Directeur d'école pédophile : Vallaud-Belkacem réagit

Najat Vallaud-Belkacem, la ministre de l'Education nationale [©N.REVELLI-BEAUMONT/SIPA POUR DIRECT MATIN ]

Mercredi 25 mars, un directeur d'école exerçant en Isère était mis en examen pour "viols aggravés, agressions sexuelles sur mineurs de 15 ans et acquisition et détention d'images pédopornographiques". Une affaire qui fait grand bruit notamment en raison du passé judiciaire de l'homme qui avait déjà été condamné . La ministre de l'Education, Najat Vallaud-Belkacem a réagi.

 

Selon la Ministre, l'Education nationale n'avait pas été mise au courant de la précédente condamnation du directeur d'école. Elle estime qu'un dysfonctionnement est à l'origine de cette omission.

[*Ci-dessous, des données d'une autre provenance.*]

(** * BaseLayout: attribute tracking and CSS synthesis

    A shallow embedding of [src/elements/base.ts] (class [BaseLayout]) and a
    verification of the properties its specification states about the value
    tracker, the CSS synthesizer and the stylesheet injector.

    Conventions of the embedding:
    - a JavaScript [Map] is an insertion-ordered association list ([JsMap]);
      [set] on a present key keeps the key's position, [set] on a new key
      appends, [delete] removes the key and leaves the other keys in order;
    - the outer [_propertyMap] is only ever accessed through [has]/[get]/[set],
      so it is a [gmap string];
    - a plain JavaScript object whose keys are CSS property names or selectors
      is an association list in insertion order (none of those keys is an
      array index or [__proto__], so [Object.keys] enumerates them in
      insertion order);
    - attribute values are strings or [null], which is [None]; an [undefined]
      array entry is [None]; counts are integers ([Z]);
    - a thrown [TypeError] is the completion [Throw]; the state it leaves
      behind is the state at the point of the throw;
    - the shadow root is the list of its element children; the text assigned
      to [innerHTML] of a style element is the text the element holds, and
      the layout type is a plain identifier. *)

From Stdlib Require Import ZArith Lia String Ascii List Bool.
From stdpp Require Import base option strings list gmap fin_maps.

Local Open Scope Z_scope.
Local Open Scope string_scope.

(** ** Strings *)

Definition SEPARATOR : string := "-".

(** The character [U+0022], used inside attribute selectors. *)
Definition dquote : string := String (ascii_of_nat 34) EmptyString.

(** JavaScript truthiness of a string: every string but the empty one. *)
Definition truthy (s : string) : bool :=
  match s with
  | EmptyString => false
  | String _ _ => true
  end.

(** [s.split(sep)] for a one-character separator, as the first piece and the
    remaining pieces (the result of [split] is never empty). *)
Fixpoint split (sep : ascii) (s : string) : string * list string :=
  match s with
  | EmptyString => (EmptyString, [])
  | String c r =>
      let '(h, t) := split sep r in
      if Ascii.eqb c sep then (EmptyString, h :: t) else (String c h, t)
  end.

(** [pieces.join(sep)]. *)
Fixpoint join (sep : string) (pieces : list string) : string :=
  match pieces with
  | [] => EmptyString
  | [p] => p
  | p :: rest => p +:+ sep +:+ join sep rest
  end.

Definition dash : ascii := ascii_of_nat 45.
Definition dot : ascii := ascii_of_nat 46.

(** [s] contains the character [c]. *)
Fixpoint contains (c : ascii) (s : string) : bool :=
  match s with
  | EmptyString => false
  | String d r => Ascii.eqb d c || contains c r
  end.

(** ** JavaScript [Map<string, V>] in insertion order *)

Module JsMap.
Section Ops.
Context {V : Type}.

Definition t := list (string * V).

Fixpoint get (m : list (string * V)) (k : string) : option V :=
  match m with
  | [] => None
  | (k', v) :: r => if String.eqb k' k then Some v else get r k
  end.

Definition has (m : list (string * V)) (k : string) : bool :=
  match get m k with Some _ => true | None => false end.

Fixpoint set (m : list (string * V)) (k : string) (v : V) : list (string * V) :=
  match m with
  | [] => [(k, v)]
  | (k', v') :: r =>
      if String.eqb k' k then (k', v) :: r else (k', v') :: set r k v
  end.

Fixpoint delete (m : list (string * V)) (k : string) : list (string * V) :=
  match m with
  | [] => []
  | (k', v') :: r =>
      if String.eqb k' k then delete r k else (k', v') :: delete r k
  end.

Definition keys (m : list (string * V)) : list string := map fst m.

Definition size (m : list (string * V)) : nat := length m.
End Ops.
End JsMap.

(** ** CSS values as JavaScript values *)

#[warnings="-register-all"]
Inductive JsVal : Type :=
| JStr (s : string)
| JObj (fields : list (string * JsVal)).

(** Truthiness: only the empty string is falsy among strings and objects. *)
Definition js_truthy (v : JsVal) : bool :=
  match v with
  | JStr s => truthy s
  | JObj _ => true
  end.

(** Truthiness of [v.length]: the length of a string, or the own property
    named [length] of an object ([undefined], falsy, when there is none). *)
Definition length_truthy (v : JsVal) : bool :=
  match v with
  | JStr s => truthy s
  | JObj fs =>
      match JsMap.get fs "length" with
      | Some l => js_truthy l
      | None => false
      end
  end.

(** String conversion inside a template literal. *)
Definition js_to_string (v : JsVal) : string :=
  match v with
  | JStr s => s
  | JObj _ => "[object Object]"
  end.

(** [unwrapCss] of [_attachCss]: a falsy value or a value with a truthy
    [length] is returned as it is; any other object is formatted key by key. *)
Fixpoint unwrapCss (wrapCss : JsVal) : JsVal :=
  match wrapCss with
  | JStr s => JStr s
  | JObj fs =>
      if length_truthy wrapCss then wrapCss
      else
        JStr ((fix loop (formattedCss : string) (fs : list (string * JsVal)) : string :=
                 match fs with
                 | [] => formattedCss
                 | (key, v) :: rest =>
                     let addCss := unwrapCss v in
                     let formattedCss :=
                       if js_truthy addCss then
                         formattedCss +:+
                           (if negb (length_truthy v)
                            then key +:+ " {" +:+ js_to_string addCss +:+ "}"
                            else key +:+ ": " +:+ js_to_string addCss +:+ ";")
                       else formattedCss in
                     loop formattedCss rest
                 end) EmptyString fs)
  end.

(** A declaration bucket: CSS property name to CSS value. *)
Definition Decls : Type := list (string * string).

(** The CSS object of [_buildCss]: selector to declaration bucket. *)
Definition CssObject : Type := list (string * Decls).

Definition decls_to_js (d : Decls) : JsVal :=
  JObj (map (fun kv => (fst kv, JStr (snd kv))) d).

Definition css_to_js (css : CssObject) : JsVal :=
  JObj (map (fun kv => (fst kv, decls_to_js (snd kv))) css).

L'homme avait été condamné en 2008 à six mois de prison avec sursis, avec mise à l'épreuve de deux ans et obligation de soin pour "recel de bien provenant de la diffusion d'images d'un mineur à caractère pornographique".

 

Ouverture d'une enquête administrative

A la fin du mois d'avril, un rapport conjoint entre le ministère de l'Education national et celui de la Justice sera rendu pour mettre en lumière les raisons de ce dysfonctionnement. "Les manquements éventuels seront sanctionnés" révèle Najat Vallaud-Belkacem au Parisien.

 

Vingt-trois plaintes

Vingt-trois plaintes ont été déposées à l'encontre de ce directeur par des enfants scolarisés à Villefontaine. De son côté, l'homme, âgé de 45 ans, a reconnu les faits pour neuf élèves.

 

Mensonges

Interrogée par le Dauphiné Libéré, l'épouse du directeur dit culpabiliser car elle "n'a rien vu". Elle qualifie les faits qui sont reprochés à son mari de "intolérable, horrible, brutal".

Elle admet également qu'au moment de sa première condamnation, son époux lui a menti, prétextant que c'était d'autres internautes qui avaient visionné des images pédopornographiques à cause de leur réseau wifi non sécurisé.

 

Une marche silencieuse

Ce samedi après-midi, les habitants de Villefontaine, ville de 18.000 habitants située à 25km au sud-est de Lyon, ont participé à une marche silencieuse en soutien aux enfants victimes. La marche qui s'est tenue "sans slogan ni banderole" s'est achevée devant l'école primaire du Mas de la Raz où exerçait le directeur. Elle a rassemblé 1.000 personnes.